Exercise instructions: In the data below, how many lines include the word "EncryptionForwardSecure"? Give only the number.

(Collected data)
(* ===== verification/Protocol.v ===== *)
(** * Package protocol and the error codes of package qerr

    Types, constants and the pure functions of
    src/mpquic_trans/internal/protocol: packet-number truncation and inference,
    version tags and version negotiation.  The codes of package qerr that the
    modelled code raises are listed here as well. *)

From S2P Require Import Prelude.

(** ** Types and constants (protocol.go, server_parameters.go) *)

Abbreviation PacketNumber := Z (only parsing).
Abbreviation PacketNumberLen := Z (only parsing).
Abbreviation ConnectionID := Z (only parsing).
Abbreviation StreamID := Z (only parsing).
Abbreviation PathID := Z (only parsing).
Abbreviation ByteCount := Z (only parsing).
Abbreviation VersionNumber := Z (only parsing).

Definition PacketNumberLenInvalid : PacketNumberLen := 0.
Definition PacketNumberLen1 : PacketNumberLen := 1.
Definition PacketNumberLen2 : PacketNumberLen := 2.
Definition PacketNumberLen4 : PacketNumberLen := 4.
Definition PacketNumberLen6 : PacketNumberLen := 6.

Definition InitialPathID : PathID := 0.
Definition MaxByteCount : ByteCount := 18446744073709551615.
Definition MaxReceivePacketSize : ByteCount := 1452.
Definition DefaultTCPMSS : ByteCount := 1460.
Definition MaxPacketSize : ByteCount := 1350.
Definition DefaultMaxCongestionWindow : Z := 2500.
Definition InitialCongestionWindow : Z := 64.
Definition AckSendDelay : Duration := 25 * Millisecond.
Definition MaxNewStreamIDDelta : Z := 4 * 10000.
Definition MaxTrackedSkippedPackets : Z := 10.
Definition MaxTrackedSentPackets : Z := 2 * DefaultMaxCongestionWindow.
Definition MaxTrackedReceivedAckRanges : Z := DefaultMaxCongestionWindow.
Definition MaxPacketsReceivedBeforeAckSend : Z := 20.
Definition MaxNonRetransmittablePackets : Z := 19.
Definition RetransmittablePacketsBeforeAck : Z := 2.
Definition MaxStreamFrameSorterGaps : Z := 2500.

(** EncryptionLevel (encryption_level.go) *)
Inductive EncryptionLevel :=
  | EncryptionUnspecified
  | EncryptionUnencrypted
  | EncryptionSecure
  | EncryptionForwardSecure.

(** Perspective (perspective.go) *)
Inductive Perspective := PerspectiveServer | PerspectiveClient.

#[global] Instance EncryptionLevel_eq_dec : EqDecision EncryptionLevel.
Proof. solve_decision. Defined.
#[global] Instance Perspective_eq_dec : EqDecision Perspective.
Proof. solve_decision. Defined.

(** The order of the levels, as Go compares their numbers. *)
Definition EncryptionLevel_num (e : EncryptionLevel) : Z :=
  match e with
  | EncryptionUnspecified => 0
  | EncryptionUnencrypted => 1
  | EncryptionSecure => 2
  | EncryptionForwardSecure => 3
  end.

Definition Perspective_eqb (p q : Perspective) : bool := bool_decide (p = q).

(** ** qerr codes raised by the modelled code (error_codes.go) *)

Definition StreamDataAfterTermination : Z := 2.
Definition InvalidPacketHeader : Z := 3.
Definition InvalidFrameData : Z := 4.
Definition MissingPayload : Z := 48.
Definition InvalidStreamData : Z := 46.
Definition InvalidConnectionCloseData : Z := 7.
Definition InvalidGoawayData : Z := 8.
Definition InvalidStopWaitingData : Z := 60.
Definition InvalidAckData : Z := 9.
Definition InvalidRstStreamData : Z := 6.
Definition InvalidWindowUpdateData : Z := 57.
Definition InvalidBlockedData : Z := 58.
Definition DecryptionFailure : Z := 12.
Definition UnencryptedStreamData : Z := 61.
Definition CryptoTooManyEntries : Z := 30.
Definition CryptoInvalidValueLength : Z := 31.
Definition InvalidVersionNegotiationPacket : Z := 10.
Definition InvalidStreamID : Z := 17.
Definition TooManyOpenStreams : Z := 18.
Definition EmptyStreamFrameNoFin : Z := 50.
Definition FlowControlReceivedTooMuchData : Z := 59.
Definition TooManyOutstandingReceivedPackets : Z := 69.

(** ** Packet numbers (packet_number.go) *)

Definition delta (a b : PacketNumber) : PacketNumber :=
  if a <? b then u64 (b - a) else u64 (a - b).

Definition closestTo (target a b : PacketNumber) : PacketNumber :=
  if delta target a <? delta target b then a else b.

Definition InferPacketNumber (packetNumberLength : PacketNumberLen)
    (lastPacketNumber wirePacketNumber : PacketNumber) : PacketNumber :=
  let epochDelta := shl64 1 (u8 (packetNumberLength * 8)) in
  let epoch := Z.land lastPacketNumber (u64 (Z.lnot (u64 (epochDelta - 1)))) in
  let prevEpochBegin := u64 (epoch - epochDelta) in
  let nextEpochBegin := u64 (epoch + epochDelta) in
  closestTo (u64 (lastPacketNumber + 1))
    (u64 (epoch + wirePacketNumber))
    (closestTo (u64 (lastPacketNumber + 1))
       (u64 (prevEpochBegin + wirePacketNumber)) (u64 (nextEpochBegin + wirePacketNumber))).

Definition GetPacketNumberLengthForPublicHeader (packetNumber leastUnacked : PacketNumber)
    : PacketNumberLen :=
  let diff := u64 (packetNumber - leastUnacked) in
  if diff <? Z.shiftl 2 (2 * 8 - 2) then PacketNumberLen2
  else if diff <? Z.shiftl 2 (4 * 8 - 2) then PacketNumberLen4
  else PacketNumberLen6.

Definition GetPacketNumberLength (packetNumber : PacketNumber) : PacketNumberLen :=
  if packetNumber <? Z.shiftl 1 (1 * 8) then PacketNumberLen1
  else if packetNumber <? Z.shiftl 1 (2 * 8) then PacketNumberLen2
  else if packetNumber <? Z.shiftl 1 (4 * 8) then PacketNumberLen4
  else PacketNumberLen6.

(** ** Versions (version.go) *)

Definition Version37 : VersionNumber := 37.
Definition Version38 : VersionNumber := 38.
Definition Version39 : VersionNumber := 39.
Definition VersionTLS : VersionNumber := 101.
Definition VersionWhatever : VersionNumber := 0.
Definition VersionUnsupported : VersionNumber := -1.
Definition VersionUnknown : VersionNumber := -2.
Definition VersionMP : VersionNumber := 512.

Definition SupportedVersions : list VersionNumber :=
  [VersionMP; Version39; Version38; Version37].

Definition UsesTLS (vn : VersionNumber) : bool := vn =? VersionTLS.

(** ['Q'] is 81, ['0'] is 48. *)
Definition VersionNumberToTag (vn : VersionNumber) : Z :=
  let v := u32 vn in
  u32 (u32 (u32 (81 + u32 (Z.shiftl (u32 (v / 100 mod 10 + 48)) 8))
            + u32 (Z.shiftl (u32 (v / 10 mod 10 + 48)) 16))
       + u32 (Z.shiftl (u32 (v mod 10 + 48)) 24)).

Definition VersionTagToNumber (v : Z) : VersionNumber :=
  u32 (u32 (u32 (u32 (Z.land (Z.shiftr v 8) 255 - 48) * 100)
            + u32 (u32 (Z.land (Z.shiftr v 16) 255 - 48) * 10))
       + u32 (Z.land (Z.shiftr v 24) 255 - 48)).

Fixpoint IsSupportedVersion (supported : list VersionNumber) (v : VersionNumber) : bool :=
  match supported with
  | [] => false
  | t :: rest => if t =? v then true else IsSupportedVersion rest v
  end.

(** The inner loop of [ChooseSupportedVersion]: does the peer offer [ourVer]? *)
Fixpoint offers (theirs : list VersionNumber) (ourVer : VersionNumber) : bool :=
  match theirs with
  | [] => false
  | theirVer :: rest => if ourVer =? theirVer then true else offers rest ourVer
  end.

Fixpoint ChooseSupportedVersion (ours theirs : list VersionNumber) : VersionNumber :=
  match ours with
  | [] => VersionUnsupported
  | ourVer :: rest =>
      if offers theirs ourVer then ourVer else ChooseSupportedVersion rest theirs
  end.

(** ** Packet-number inference *)

(** The number of values a truncated packet number of [len] bytes takes. *)
Definition epoch_size (len : PacketNumberLen) : Z := 2 ^ (8 * len).

Definition valid_len (len : PacketNumberLen) : Prop :=
  len = 1 \/ len = 2 \/ len = 4 \/ len = 6.

Lemma land_mask_epoch last n :
  0 <= last < 2 ^ 64 -> 0 <= n < 64 ->
  Z.land last (u64 (Z.lnot (2 ^ n - 1))) = last - last mod 2 ^ n.
Proof.
  intros Hl Hn.
  replace (last - last mod 2 ^ n) with (Z.ldiff last (Z.ones n)).
  2: { rewrite Z.ldiff_ones_r by lia. rewrite Z.shiftl_mul_pow2, Z.shiftr_div_pow2 by lia.
       pose proof (Z.div_mod last (2 ^ n)). lia. }
  replace (2 ^ n - 1) with (Z.ones n) by (rewrite Z.ones_equiv; lia).
  apply Z.bits_inj'. intros i Hi.
  rewrite Z.land_spec, Z.ldiff_spec. unfold u64.
  change 18446744073709551616 with (2 ^ 64).
  destruct (Z.lt_ge_cases i 64).
  - rewrite Z.mod_pow2_bits_low, Z.lnot_spec by lia. done.
  - rewrite Z.mod_pow2_bits_high by lia.
    rewrite <- (Z.mod_small last (2 ^ 64)) at 2 by lia.
    rewrite Z.mod_pow2_bits_high by lia. by rewrite andb_false_r.
Qed.

Lemma delta_abs a b :
  0 <= a < 2 ^ 64 -> 0 <= b < 2 ^ 64 -> delta a b = Z.abs (a - b).
Proof. intros. unfold delta. cases_bool; glia. Qed.

Lemma epoch_size_bounds len :
  valid_len len -> 256 <= epoch_size len <= 2 ^ 48 /\ epoch_size len mod 2 = 0.
Proof. intros [->|[->|[->| ->]]]; by vm_compute. Qed.

(** What the inference computes when the counter is far from its wrap-around:
    the candidate of the three epochs around the last number that is closest to
    the expected one.  The previous epoch of the first one lies below zero; it
    wraps to the top of the range and is never the closest. *)
Lemma infer_unfold len last wire :
  valid_len len -> 0 <= last < 2 ^ 62 -> 0 <= wire < epoch_size len ->
  InferPacketNumber len last wire =
    let D := epoch_size len in let epoch := last - last mod D in
    closestTo (last + 1) (epoch + wire)
      (closestTo (last + 1) (u64 (u64 (epoch - D) + wire)) (epoch + D + wire)).
Proof.
  intros Hlen Hlast Hwire. pose proof (epoch_size_bounds len Hlen) as [HD _].
  assert (HE : shl64 1 (u8 (len * 8)) = epoch_size len).
  { by destruct Hlen as [->|[->|[->| ->]]]. }
  unfold InferPacketNumber. rewrite HE.
  rewrite (u64_small (epoch_size len - 1)) by lia.
  rewrite (u64_small (last + 1)) by lia.
  unfold epoch_size in *. rewrite land_mask_epoch by (destruct Hlen as [->|[->|[->| ->]]]; lia).
  pose proof (Z.mod_pos_bound last (2 ^ (8 * len)) ltac:(lia)).
  pose proof (Z.mod_le last (2 ^ (8 * len)) ltac:(lia) ltac:(lia)).
  cbv zeta. rewrite !(u64_small (last - last mod 2 ^ (8 * len) + _)) by lia.
  by rewrite (u64_small (last - last mod 2 ^ (8 * len) + 2 ^ (8 * len) + wire)) by lia.
Qed.

Lemma infer_closest len last pn :
  valid_len len -> 0 <= last < 2 ^ 62 -> 0 <= pn < 2 ^ 62 ->
  2 * Z.abs (pn - (last + 1)) < epoch_size len ->
  InferPacketNumber len last (pn mod epoch_size len) = pn.
Proof.
  intros Hlen Hlast Hpn Hclose. pose proof (epoch_size_bounds len Hlen) as [HD _].
  rewrite infer_unfold by (try lia; try done; apply Z.mod_pos_bound; lia). cbv zeta.
  revert Hclose HD. generalize (epoch_size len) as D. intros D Hclose HD.
  pose proof (Z.div_mod last D ltac:(lia)) as Elast.
  pose proof (Z.mod_pos_bound last D ltac:(lia)) as Rlast.
  pose proof (Z.div_mod pn D ltac:(lia)) as Epn.
  pose proof (Z.mod_pos_bound pn D ltac:(lia)) as Rpn.
  assert (0 <= last / D) by (apply Z.div_pos; lia).
  assert (0 <= pn / D) by (apply Z.div_pos; lia).
  set (q := last / D) in *. set (r := last mod D) in *.
  set (w := pn mod D) in *. set (p := pn / D) in *.
  replace (last - r) with (D * q) by lia.
  assert (Hp : p = q - 1 \/ p = q \/ p = q + 1) by nia.
  assert (HDp : D * p = D * q - D \/ D * p = D * q \/ D * p = D * q + D)
    by (destruct Hp as [->|[->| ->]]; lia).
  assert (HE : D * q = 0 /\ q = 0 \/ D <= D * q /\ q <> 0).
  { destruct (decide (q = 0)) as [->|]; [left; lia | right; nia]. }
  revert Elast Epn HDp HE. generalize (D * q) as E, (D * p) as F. intros E F Elast Epn HDp HE.
  assert (Hprev : u64 (u64 (E - D) + w) = if q =? 0 then 2 ^ 64 - D + w else E - D + w).
  { destruct (Z.eqb_spec q 0); [glia|].
    rewrite (u64_small (E - D)) by lia. apply u64_small. lia. }
  rewrite Hprev. clear Hprev Hp. unfold closestTo.
  rewrite !delta_abs by (cases_bool; lia).
  cases_bool; lia.
Qed.

(** A receiver recovers the packet number a sender truncated, for the length the
    sender chose from its least unacked packet, as long as every number below
    [leastUnacked] has been received and the newest packet seen is within half an
    epoch above. *)
Lemma infer_recovers pn leastUnacked last :
  0 <= leastUnacked <= pn -> pn < 2 ^ 61 -> pn - leastUnacked < 2 ^ 47 ->
  leastUnacked <= last + 1 -> 0 <= last -> last + 1 - pn < 2 ^ 15 ->
  let len := GetPacketNumberLengthForPublicHeader pn leastUnacked in
  InferPacketNumber len last (pn mod epoch_size len) = pn.
Proof.
  intros Hpn Hmax Hfl Hlu H0 Hahead len.
  assert (Hd : u64 (pn - leastUnacked) = pn - leastUnacked) by (apply u64_small; lia).
  assert (Hlen : valid_len len /\ 2 * (pn - leastUnacked) < epoch_size len
                 /\ 2 ^ 16 <= epoch_size len).
  { subst len. unfold GetPacketNumberLengthForPublicHeader. rewrite Hd.
    change (Z.shiftl 2 (2 * 8 - 2)) with (2 ^ 15). change (Z.shiftl 2 (4 * 8 - 2)) with (2 ^ 31).
    unfold valid_len, epoch_size, PacketNumberLen2, PacketNumberLen4, PacketNumberLen6.
    cases_bool; repeat split; simpl; lia. }
  destruct Hlen as (Hv & Hhalf & Hmin). apply infer_closest; lia || done.
Qed.

(** ** Version tags *)

(** The tag of every version number below 1000 reads back as the number, so
    version negotiation loses nothing. *)
Lemma version_tag_roundtrip vn :
  0 <= vn < 1000 -> VersionTagToNumber (VersionNumberToTag vn) = vn.
Proof.
  intros H.
  assert (Hall : forallb (fun n => VersionTagToNumber (VersionNumberToTag (Z.of_nat n)) =? Z.of_nat n)
                   (seq 0 1000) = true) by (vm_compute; reflexivity).
  rewrite forallb_forall in Hall. specialize (Hall (Z.to_nat vn)).
  rewrite Z2Nat.id in Hall by lia. apply Z.eqb_eq, Hall. apply in_seq. lia.
Qed.

Lemma offers_elem theirs v : offers theirs v = true <-> v ∈ theirs.
Proof.
  induction theirs as [|t theirs IH]; simpl; [set_solver|].
  rewrite elem_of_cons, <- IH. destruct (Z.eqb_spec v t); intuition congruence.
Qed.

(** The version chosen is the first of ours the peer also offers: it is common,
    and every one we prefer to it is not offered. *)
Lemma choose_supported_first ours theirs v :
  ChooseSupportedVersion ours theirs = v -> v <> VersionUnsupported ->
  exists pre post, ours = pre ++ v :: post /\ v ∈ theirs /\ forall u, u ∈ pre -> u ∉ theirs.
Proof.
  induction ours as [|o ours IH]; simpl; [done|].
  destruct (offers theirs o) eqn:E; intros Hv Hne.
  - subst v. exists [], ours. split_and!; [done | by apply offers_elem | set_solver].
  - destruct (IH Hv Hne) as (pre & post & -> & Hin & Hpre).
    exists (o :: pre), post. split_and!; [done | done |].
    intros u [->|Hu]%elem_of_cons; [|by apply Hpre].
    rewrite <- offers_elem. congruence.
Qed.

Response to the exercise: 2